COVID-19 has proved the great equalizer. It turns out that many of those other countries we spent our time looking down our noses at have actually handled the pandemic better than many Western nations. Our sense of moral superiority doesn’t seem as moral or superior now, as countries like South Korea, Taiwan, Vietnam, Singapore, even China, have more effectively dealt with the virus that places like America and Britain. We might not have been truly aware of this, but we did know that Japan, Germany, New Zealand and, yes, Canada, were developing effective responses to protect their citizens.
It’s turning out that both Britain and the United States, the significant architects of the post-World War Two order, have turned out to be emperors with no clothes – nor adequate health systems. These were the same two juggernauts that spent most of their time preaching to the other failing nations about their shortcomings and their need for Western style democracy and capitalism. Their pandemic response has been so bad that they have little ethical weight remaining to cast around. They have failed their citizens and the world at such fundamental levels on this pandemic that no one is looking to them from any sort of leadership in a world so desperately in need of it.
But the capacity of these two nations is much lower than just their response to an unseen virus. While places like Canada, France, Germany and Japan were wrestling with how to keep low-grade capitalism from overrunning their economies, Great Britain and America went full out on abandoning industries, low-value employment and constantly eroding health systems.
Some impressively objective and seasoned writers in both nations have taken to labelling them “failed states,” and reason that this hasn’t been a sudden failure but a series of policy blunders that have been occurring for decades. The countries embraced globalization because they were quite capable of shaping it to their own advantage, especially for the wealth classes.

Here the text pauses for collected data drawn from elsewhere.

Lemma _get_from_cache_run (requested : string) (w : world ES) :
  redis_up (redis w) = true →
  Service._get_from_cache RedisCache.make entity_name requested w =
  (match redis_data (redis w) !! (entity_name +:+ "_" +:+ requested) with
   | None | Some (EmptyString, _) => Ok None
   | Some (data, _) =>
       match model_validate_json data with
       | Some it => Ok (Some it)
       | None => Raise ValidationError
       end
   end,
   after w (redis w) (elastic w) [RedisGet (entity_name +:+ "_" +:+ requested)]).
Proof.
  intros Hup. unfold Service._get_from_cache. simpl.
  unfold mbind, App_bind. rewrite RedisCache_get_run, Hup.
  destruct (redis_data (redis w) !! _) as [[[|c data] ttl]|]; simpl; try done.
  unfold fmap, App_fmap, validated, mbind, App_bind, raise.
  destruct (model_validate_json _); done.
Qed.

(** The cache-write followed by the cache-read of the same entity: the
    text is stored under the key [entity_name_id], and the read gives what
    the model makes of that text, nothing when the text is empty. *)
Lemma _put_then_get_run (E : item) (w : world ES) :
  redis_up (redis w) = true →
  let key := entity_name +:+ "_" +:+ item_id E in
  let text := model_dump_json E in
  ∃ w1 w2,
    Service._put_to_cache RedisCache.make entity_name E w = (Ok tt, w1)
    ∧ redis_data (redis w1) !! key = Some (text, 300%Z)
    ∧ trace w1 = trace w ++ [RedisSet key text 300]
    ∧ Service._get_from_cache RedisCache.make entity_name (item_id E) w1
      = (match text with
         | EmptyString => Ok None
         | _ =>
             match model_validate_json text with
             | Some E' => Ok (Some E')
             | None => Raise ValidationError
             end
         end, w2)
    ∧ trace w2 = trace w1 ++ [RedisGet key].
Proof.
  intros Hup key text.
  rewrite _put_to_cache_run by done. fold key text.
  set (w1 := after w _ _ _).
  exists w1, (after w1 (redis w1) (elastic w1) [RedisGet key]).
  split; [reflexivity|]. split; [apply lookup_insert_eq|].
  split; [reflexivity|]. split; [|reflexivity].
  rewrite _get_from_cache_run by done. fold key. f_equal.
  change (redis_data (redis w1)) with (<[key := (text, 300%Z)]> (redis_data (redis w))).
  rewrite lookup_insert_eq. unfold text. by destruct (model_dump_json E).
Qed.

Lemma round_trips_when_text_reads_back (E : item) (w : world ES) :
  redis_up (redis w) = true →
  model_dump_json E ≠ "" →
  model_validate_json (model_dump_json E) = Some E →
  round_trips entity_name E w.
Proof.
  intros Hup Htext Hread.
  destruct (_put_then_get_run E w Hup) as (w1 & w2 & Hput & Hstored & Hset & Hget & Hgot).
  exists w1, w2. split_and!; try done.
  rewrite Hget, Hread. by destruct (model_dump_json E).
Qed.

Lemma after_after (w : world ES) r1 e1 evs1 r2 e2 evs2 :
  after (after w r1 e1 evs1) r2 e2 evs2 = after w r2 e2 (evs1 ++ evs2).
Proof. unfold after. simpl. by rewrite app_assoc. Qed.

Lemma hydrated_nonempty (d : document) (e : item) : model_init d = Some e → d ≠ [].
Proof. intros Hd%model_init_id ->. done. Qed.

Context `{!ElasticClient ES}.
Variable index : string.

It should now be no surprise to conservative free-market politicians in both countries that citizen voters feel that such financial and cultural elitism can no longer be trusted to provide either social or health security. They have stripped away at such capacity for decades and now look more racist than reformers, more despots than doctors. They are watching as even their sacred free market agendas fall apart in the face of an unseen virus. They look weak, ineffective, and in both Britain and America, have foolishly placed their fate in the hands of two political egos who can only fathom a future with them in charge.
The idea that government was an evil has been perpetuated by decades of ideology and political gamesmanship. Prominent free market thinkers delighted in telling audiences that governments were the problem and just needed to get out of the way so that primate industry could do its thing. Well, governments largely followed that advice, permitted billions to flow unregulated overseas and to continually cut back on the very systems now so essential to us all – better healthcare systems, child care, meaningful employment, gender equity, climate change.
This is a far cry from how governments looked at the world in 1945, with the end of World War Two. The globe was a mess and political leaders accepted the fact that government needed to intervene in numerous sectors to not only get their economies going but to stabilize a formerly out of control world. They did, and the middle-class was born.
It has frequently been said that we shouldn’t be pointing our finger at others, since that leaves three more pointing back at us. We are now in such a moment. The ills we exposed in other nations – racism, rampant poverty, violence, disease, authoritarianism, corruption, poor governance – are now among us, thriving in societies frozen in a pandemic.
And, here perhaps, is the worst part. Millions of citizens, not just in the US or Britain, are falling prey to the times. Feeling confined and victimized by systems that just weren’t there for them, they have opted to head to the beach, the BBQ, the concert, the political rally – anyplace where their freedom can be enjoyed and expressed once more. And it’s turning out that it could be the death of them.
This is the time to revitalize our politics, our citizenship, or corporatism, our institutions, since at all of these levels our societies have proved vulnerable. Darker forces are waiting to infiltrate those public spaces we vacate and, if successful, will obliterate any chance we have for an effective post-COVID future.